I looked up. Fisher was standing there, looking absolutely miserable and twisting his big hands together.
"Why?"
He pointed at the EpiPen dangling loosely from my fingers. "Hiccup told me how to use that, and under what circumstances, and when the moment came I just…froze. I was scared to go near him right when he most needed it."
Frozen.
I looked at Hiccup's very still form. Then I looked back at Fisher. "One failure does not a horrible friend make. I've seen you two, looking things up on the library computers and comparing notes. You don't mind being seen with him; that makes you a good friend."
Fisher looked a little more cheerful.
I got off Hiccup and sat next to the cast, tracing Fisher's sloppy signature. "You autographed this thing. That's positive proof: you can't deny that you cared enough to well-wish, not with the ink in plain sight. That makes you a great friend."
Fisher looked less certain about that as real proof, but he didn't look any more depressed.
"You help Hiccup with his stupid science experiments." I stood up and looked Fisher in the eye. "And with the number of times those blow up, those things are trouble. Hiccup gets in trouble every time, and since you're there with him that means you get in trouble, too. You don't abandon him to face the music alone; you keep helping even though it means sharing the blame. That makes you…the best friend that he has." I waved the EpiPen at him. "He's not going to hold it against you that you weren't ready to knock him down and give him his medicine."
Fisher looked much happier – and a little surprised. "Thanks, Astrid."
I heard an intake of breath that sounded like it was drawn through a stuffy nose or a big mouth. Recognizing it at once, fury blossomed in my chest and I whirled around to give Scott the full brunt of my glacial glare.
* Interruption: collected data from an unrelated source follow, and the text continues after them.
(** A block with a reference more. *)
Lemma core_ref X s a b v hs p :
  core X s -> blocks s !! a = Some b -> 0 <= v < 65536 -> 
  length hs = Z.to_nat HINTCNT -> 0 <= p < HINTCNT -> (forall h, h ∈ hs -> h = NULL \/ is_Some (blocks s !! h)) ->
  core X (State (set_hints hs p (self s)) (<[a := set_ref_count v b]> (blocks s)) (dev s)).
Proof.
  intros Hc Hb Hv Hl Hp Hh. destruct (core_tree _ _ Hc) as (Ht1 & Ht2 & Ht3). split; simpl; try apply Hc.
  - split_and!; auto. intros m a'. rewrite Ht3. destruct (decide (a' = a)) as [->|].
    + rewrite lookup_insert_eq, Hb. naive_solver.
    + by rewrite lookup_insert_ne.
  - intros a' b' Hb'. destruct (decide (a' = a)) as [->|].
    + rewrite lookup_insert_eq in Hb'. simplify_eq.
      destruct (core_block _ _ Hc _ _ Hb) as (? & ? & ? & ? & ?). by split_and!; simpl; auto; try lia.
    + rewrite lookup_insert_ne in Hb' by done. by apply Hc.
  - do 2 (split; [done|]). intros h Hin. rewrite is_Some_insert. destruct (Hh h Hin); auto.
  - rewrite (core_used _ _ Hc), map_size_insert_Some by eauto. lia.
Qed.

(** Counting references does not change what the user sees. *)
Lemma view_ref s a b v c : blocks s !! a = Some b -> tree c = tree (self s) ->
  forall m, view (State c (<[a := set_ref_count v b]> (blocks s)) (dev s)) m = view s m.
Proof.
  intros Hb Et m. unfold view. simpl. rewrite Et. destruct (Tree.tree_search _ m) as [x|]; [|done].
  destruct (decide (x = a)) as [->|]; [by rewrite lookup_insert_eq, Hb|by rewrite lookup_insert_ne].
Qed.

Lemma filter_last (a : Z) (l : list Z) :
  NoDup l -> last l = Some a -> (filter (fun x => x <> a) l ++ [a]) = l.
Proof.
  intros Hnd Hl. destruct l as [|x l _] using rev_ind; [done|]. rewrite last_snoc in Hl. simplify_eq.
  apply NoDup_app in Hnd as (_ & Hd & _). rewrite filter_app, filter_notin by set_solver.
  by rewrite filter_cons_False, filter_nil, app_nil_r by naive_solver.
Qed.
"And you," I snarled before he could say anything, "Don't you know better than to pick on broken-legged nerds? For that matter, don't you put any faith in real family spirit? Your dads don't treat each other in that way! Hickory Haddock is your cousin, and since neither of you has any other family of your particular generation on this beleaguered island we all call home that should make you like brothers! Brothers look out for each other, and help each other, and they certainly don't try to crush each other! Show some respect for who he is and what he can do, and maybe he'll repay you in kind – if he's not doing so already and you're too knuckleheaded to notice!" I stopped, chest heaving because I'd gotten practically all of that out in one breath, and noticed that everyone was staring at me with varying expressions of astonishment.
Finally Scott spoke, in a much smaller voice. "Why do you care? You broke his leg." He sounded mystified rather than belligerent.
You know what? I don't care what anyone thinks anymore. I straightened my shoulders, swept my audience with the same cold look, and replied, "Because he's my friend now."
There was a collective intake of breath from the surrounding kids (not loud enough to be a theatrical full-audience gasp, but notable). Then Ruth's creepy giggle floated out from somewhere behind Coach Gordon.
"Friend? Boy-friend, I'd say: it would have to be love, to get involved with such a big speech!"
I considered tracking Ruth down and smashing her, but somehow the words didn't sound so bad. I guess my type really was the breakable little nerd with panic attacks and pet dragons.